In 2006, Mikoyan became a division of the United Aircraft Corporation in a merger with Ilyushin, Irkut, Sukhoi, Tupolev, and Yakovlev by decree of the Russian president Vladimir Putin.

==History==

Mikoyan was established on 8 December 1939 as the Pilot Design Department of the Aviation Plant #1 and headed by Artem Mikoyan and Mikhail Gurevich. It was later renamed "Experimental Design Bureau named after A.I. Mikoyan" otherwise known as the Mikoyan Design Bureau or Mikoyan OKB. In 1964 Gurevich retired, and Mikoyan died in 1970. He was succeeded by Rostislav A. Belyakov, and in 1978 the enterprise was named after Mikoyan.

In 1995, Mikoyan OKB was merged with two production facilities to form the Moscow Aviation Production Association "MiG" (MAPO-MiG). In the 1990s MiG began developing Mikoyan Project 1.44, a fifth-generation jet fighter, but the project was hampered by a lack of funding and was eventually canceled.

In December 1999, Nikolai Nikitin was appointed the corporation's General Director and General Designer. Nikitin focused most of the company's resources on the development of the Tu-334 passenger aircraft at the expense of military programs. This prompted the resignation in December 1999 of many of its leading military aircraft designers, including the chief designers and their deputies for the MiG-29 and MiG-31 programs.

Nikitin was replaced by Valery Toryanin in November 2003, who was in turn replaced by Alexey Fedorov in September 2004. In 2006, the Russian government merged 100% of Mikoyan shares with Ilyushin, Irkut, Sukhoi, Tupolev, and Yakovlev as a new company named United Aircraft Corporation. Specifically, Mikoyan and Sukhoi were placed within the same operating unit.

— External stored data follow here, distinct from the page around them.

(** * mcp-client: a shallow embedding of the tool dispatcher

    The repository holds iterative variants of one TypeScript program.  The
    two variants with a dynamic catalog ([src/index.ts] and the earlier copy
    with per-tool defaults) are embedded here.  Each of them

    - reads [cfg.mcpServers] from [config.json],
    - builds a catalog of tools by spawning every configured MCP server
      ([getToolDefinitions]),
    - asks a ranked list of OpenAI models to choose one tool ([chooseTool]),
    - rebuilds the catalog, spawns the owning server and calls the tool
      ([callMcpTool]).

    They share [getToolDefinitions], [callMcpTool], [main] and the loop of
    [chooseTool]; they differ in the block of [chooseTool] that fills
    default arguments (modules [Index] and [Part001]).  The two older
    programs are embedded as well: the one with a fixed catalog (module
    [Part000]) and the one that plans by keyword (module [PlanFor]).

    The MCP servers and the OpenAI endpoint are outside the program.  They
    are modelled by a [World]: functions that give the reply to a request from
    the history of the run so far, so that a reply may change from one request
    to the next.  The program itself is written in a state-and-error monad
    whose state is that history (a [Trace] of events).  Console output is
    not part of the model. *)

From Stdlib Require Import ZArith Ascii String Lia.
From stdpp Require Import gmap strings list.

#[local] Set Warnings "-register-all".
#[local] Open Scope list_scope.

(* ================================================================= *)
(** ** JSON values *)

(** What [JSON.parse] returns.  Numbers are kept as integers: the program
    only ever tests a number for being zero (JavaScript truthiness).
    An object is a finite map; the program never depends on the order of
    the keys of an argument object. *)
Inductive Json : Type :=
| JNull
| JBool (b : bool)
| JNum (n : Z)
| JStr (s : string)
| JArr (items : list Json)
| JObj (fields : gmap string Json).

(** The value of [call.function.arguments] at run time.  The OpenAI SDK
    types it as [string] (JSON text written by the model).  A text is
    represented by what [JSON.parse] makes of it: [Some v] when it parses
    to [v], [None] when [JSON.parse] throws a [SyntaxError].  With this
    representation [JSON.stringify v] is [ArgsString (Some v)].  The two
    other constructors are the run-time shapes the code tests for with
    [??] and [typeof ... === 'object']. *)
Inductive FnArguments : Type :=
| ArgsNullish
| ArgsString (parsed : option Json)
| ArgsObject (o : gmap string Json).

Definition JSON_stringify (v : Json) : FnArguments := ArgsString (Some v).
(** * A model of the bed job executor (src/lib.rs)

    Jobs contain tasks, tasks contain command steps.  The two schedulers
    ([Job::run] over tasks, [Runner::run] over jobs) share one loop, modelled
    once as [sched] and instantiated twice.  Every update of the shared status
    tracker is emitted as an [Op] (the closures the code passes to [modify],
    defunctionalised), so that the order in which concurrent units of work
    touch the tracker can be reasoned about; [apply_op] replays them on the
    tracker map. *)

From Stdlib Require Import String List ZArith Lia Bool Permutation.
From stdpp Require Import base gmap strings list.
Import ListNotations.

Open Scope list_scope.

(** ** Data model *)

Inductive Status := Pending | Running | Finished | Failed.

(** [std::process::ExitStatus]: [code] is [None] when the process was
    terminated by a signal; [success()] holds iff the code is 0. *)
Record ExitStatus := { code : option Z }.

Definition success (st : ExitStatus) : bool :=
  match code st with Some 0%Z => true | _ => false end.

(** [std::io::Error], kept abstract as its kind. *)
Inductive IoError := IoErr (kind : string).

(** [enum Step { Command { args } }] *)
Inductive Step := Command (args : list string).

(** [struct Task] *)
Record Task := { task_name : string; task_depends : list string; steps : list Step }.

(** [struct Job] *)
Record Job := { job_name : string; job_depends : list string; tasks : list Task }.

(** [enum Error]; the [JoinError] and [serde_yml::Error] payloads are
    dropped, only their presence matters here. *)
Inductive Error :=
| CircularDependency
| Exit (status : ExitStatus)
| Io (e : IoError)
| JobFailed (job : Job)
| Join
| MissingDependency (name : string)
| Serde
| TaskFailed (task : Task).

(** Rust's [Result]. *)
Inductive Result (A E : Type) := Ok (a : A) | Err (e : E).
Arguments Ok {A E} a.
Arguments Err {A E} e.

(** How a Rust computation ends: it returns a value, or it panics. *)
Inductive Outcome (A : Type) := Returned (a : A) | Panicked.
Arguments Returned {A} a.
Arguments Panicked {A}.

(** ** Tracker records *)

(** [enum StepStatus { Command { args, output, status } }] *)
Inductive StepStatus := SCommand (args output : list string) (status : Status).

Record TaskStatus := {
  ts_name : string; ts_depends : list string;
  ts_steps : list StepStatus; ts_status : Status }.

Record JobStatus := {
  js_name : string; js_depends : list string;
  js_tasks : list TaskStatus; js_status : Status }.

(** [JobTracker { jobs: Arc<Mutex<HashMap<String, JobStatus>>> }]: the
    contents of the shared map. *)
Abbreviation JobTracker := (gmap string JobStatus).

Definition set_job_status (st : Status) (j : JobStatus) : JobStatus :=
  {| js_name := js_name j; js_depends := js_depends j;
     js_tasks := js_tasks j; js_status := st |}.

Definition set_job_tasks (ts : list TaskStatus) (j : JobStatus) : JobStatus :=
  {| js_name := js_name j; js_depends := js_depends j;
     js_tasks := ts; js_status := js_status j |}.

Definition set_task_status (st : Status) (t : TaskStatus) : TaskStatus :=
  {| ts_name := ts_name t; ts_depends := ts_depends t;
     ts_steps := ts_steps t; ts_status := st |}.

Definition set_task_steps (ss : list StepStatus) (t : TaskStatus) : TaskStatus :=
  {| ts_name := ts_name t; ts_depends := ts_depends t;
     ts_steps := ss; ts_status := ts_status t |}.

(** [match step { StepStatus::Command { status, .. } => *status = st }] *)
Definition set_step_status (st : Status) (s : StepStatus) : StepStatus :=
  match s with SCommand a o _ => SCommand a o st end.

(** [output.push(message.to_string())] *)
Definition push_output (line : string) (s : StepStatus) : StepStatus :=
  match s with SCommand a o st => SCommand a (o ++ [line]) st end.

(** [JobTracker::get] *)
Definition jt_get (name : string) (m : JobTracker) : option JobStatus := m !! name.

(** [JobTracker::insert] *)
Definition jt_insert (job : JobStatus) (m : JobTracker) : JobTracker :=
  <[js_name job := job]> m.

(** [JobTracker::modify]: [if let Some(job) = jobs.get_mut(name) { f(job) }] *)
Definition jt_modify (name : string) (f : JobStatus -> JobStatus) (m : JobTracker)
  : JobTracker :=
  match m !! name with
  | Some j => <[name := f j]> m
  | None => m
  end.

(** [iter().find(p)] and [iter_mut().find(p)] followed by a mutation. *)
Fixpoint find_first {A} (p : A -> bool) (l : list A) : option A :=
  match l with
  | [] => None
  | x :: r => if p x then Some x else find_first p r
  end.
(** The loop ends in one of two ways: the budget is used up, the text is
    returned and the cache is as before; or a request was answered, the
    answer is returned and, for a title, stored under the text. *)
Lemma attempts_outcome n text isTitle st :
  ∃ evs,
    Translate.trace (Translate.attempts apiKeys generateContent n text isTitle st).2
      = Translate.trace st ++ evs ∧
    ((Translate.LogMaxAttempts text ∈ evs ∧
      (Translate.attempts apiKeys generateContent n text isTitle st).1
        = Translate.VString text ∧
      Translate.titleCache (Translate.attempts apiKeys generateContent n text isTitle st).2
        = Translate.titleCache st)
     ∨
     (Forall (λ e, ∀ t, e ≠ Translate.LogMaxAttempts t) evs ∧
      ∃ t, (Translate.attempts apiKeys generateContent n text isTitle st).1
             = Translate.VString t ∧
           Translate.consecutiveErrors
             (Translate.attempts apiKeys generateContent n text isTitle st).2 = 0%nat ∧
           Translate.titleCache
             (Translate.attempts apiKeys generateContent n text isTitle st).2
           = if isTitle then <[text := t]> (Translate.titleCache st)
             else Translate.titleCache st)).
Proof.
  revert st. induction n as [|n IH]; intros st; simpl.
  - exists [Translate.LogMaxAttempts text]. split; [done|]. left.
    split; [left|done].
  - destruct (generateContent _ _ _) as [translated|status] eqn:Hanswer.
    + eexists. split; [done|]. right. split.
      * constructor; [done|constructor].
      * exists translated. simpl. by destruct isTitle.
    + set (request := Translate.Request (apiKeys !! Translate.currentApiKeyIndex st)
                        (Translate.prompt_of text isTitle)).
      destruct (on_error_trace apiKeys status (Translate.emit request st))
        as (evs1 & Htrace1 & Hservice1 & _).
      destruct (IH (Translate.on_error apiKeys status (Translate.emit request st)))
        as (evs & Htrace & Houtcome).
      exists (request :: evs1 ++ evs). split.
      { rewrite Htrace, Htrace1. simpl. by rewrite <-!app_assoc. }
      rewrite on_error_cache in Houtcome. simpl in Houtcome.
      destruct Houtcome as [(Hlog & Hv & Hcache)|(Hnolog & t & Hv & He & Hcache)].
      * left. split; [|done]. right. apply elem_of_app. by right.
      * right. split; [|by exists t].
        constructor; [done|]. apply Forall_app. split; [|done].
        unfold Translate.on_error in Htrace1. cbv zeta in Htrace1.
        destruct (_ && _); simpl in Htrace1.
        -- apply app_inv_head in Htrace1 as <-. by repeat constructor.
        -- rewrite <-(app_nil_r (Translate.trace st ++ [request])) in Htrace1 at 1.
           apply app_inv_head in Htrace1 as <-. constructor.
Qed.

End Cache.

Section Later.
Variable apiKeys : list string.
Variable generateContent : list Translate.Event → option string → string → Translate.ApiResult.

(** What the cache answers for one text, no call for any text changes. *)
Lemma translateText_keeps_cached text v text' isTitle' st :
  Translate.cache_read (Translate.titleCache st) text = Some v →
  Translate.cache_read
    (Translate.titleCache
       (Translate.translateText apiKeys generateContent text' isTitle' st).2) text
  = Some v.
Proof.
  intros Hcached. unfold Translate.translateText.
  destruct (if isTitle' then Translate.cache_read (Translate.titleCache st) text' else None)
    as [v'|] eqn:Hcache; [done|].
  destruct (attempts_outcome apiKeys generateContent
              (List.length apiKeys * 3) text' isTitle' st)
    as (evs & _ & [(_ & _ & ->)|(_ & t & _ & _ & ->)]); [done|].
  destruct isTitle'; [|done].
  destruct (decide (text' = text)) as [->|Hne]; [congruence|].
  unfold Translate.cache_read in *. by rewrite lookup_insert_ne.
Qed.

Lemma after_calls_keeps_cached text v calls st :
  Translate.cache_read (Translate.titleCache st) text = Some v →
  Translate.cache_read
    (Translate.titleCache (after_calls apiKeys generateContent calls st)) text = Some v.
Proof.
  revert st. induction calls as [|[text' isTitle'] calls IH]; intros st Hcached; [done|].
  simpl. by apply IH, translateText_keeps_cached.
Qed.

End Later.
(** The run over 2000-01-31 and 2000-02-01 against the sample table: the
    header, then one row dated 31 January, then one dated 1 February. *)
Example create_csv_two_days :
  let run_end := create_csv unit flaky parse_sample 44 47662 january_31
                            february_1 (PFloat 1) initial_run in
  fst run_end = Ok tt
  /\ option_map (map row_date) (csv (snd run_end))
     = Some [None; Some january_31; Some february_1]
  /\ option_map (map (@List.length pyobj)) (csv (snd run_end))
     = Some [15; 15; 15]%nat.
Proof. vm_compute; repeat split. Qed.


Lemma create_csv_last_day_overflow_witness :
  valid_date max_date = true
  /\ (toordinal max_date <= toordinal max_date)%Z
  /\ toordinal max_date = toordinal max_date
  /\ exists e,
      fst (create_csv unit flaky parse_complete 44 47662 max_date max_date
                      (PFloat 1) initial_run) = Raise e
      /\ notices (snd (create_csv unit flaky parse_complete 44 47662 max_date
                                  max_date (PFloat 1) initial_run))
         = notices initial_run.
Proof.
  split; [reflexivity|]. split; [apply Z.le_refl|]. split; [reflexivity|].
  apply (create_csv_last_day_overflow unit flaky parse_complete 44 47662
           max_date max_date (PFloat 1) initial_run);
    [reflexivity | apply Z.le_refl | reflexivity].
Defined.




End DriverFacts.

MiG failed to win any major aircraft tenders in the post-Soviet era, falling behind its Russian rival Sukhoi. According to press reports, the company was shedding hundreds of employees in late 2017 due to a shortage of orders.

As of 2015 the company's business offering consists mostly of modernized MiG-29 aircraft. MiG was developing a 4++ fighter, the MiG-35, with the first deliveries expected in late 2019. Mikoyan was set to fly the PAK DP aka MiG-41 their first stealth interceptor in 2025. However as of 2026, the aircraft is still under development.

== Activity ==
The company specializes in the production of military aircraft. The Russian government has issued licenses to RSC MiG for the development, production and technical support of civil and military aviation equipment.

The total volume of production of MiG brand aircraft by domestic aircraft factories is about 47 thousand copies, and taking into account licensed production — about 62 thousand copies. The volume of production of cruise missiles developed at the Design Bureau and its branch at plant No. 256 (now JSC GosMKB Raduga named after A. Ya. Bereznyak) amounted to more than 12 thousand copies.

The company's revenue in 2009 amounted to 24.4 billion rubles. The company's order book reached $6.8 billion in April 2010.

In 2014, JSC RSC MiG was named the winner of the third competition "Aircraft Manufacturer of the Year" in two nominations: "For the creation of a new scientific model of a physical phenomenon or technological process" and "For successes in the development of aviation equipment and components" (OKB of the year).

Since June 1, 2022, it has been part of the association of PJSC UAC JSC RSK MiG, as well as JSC Sukhoi Company.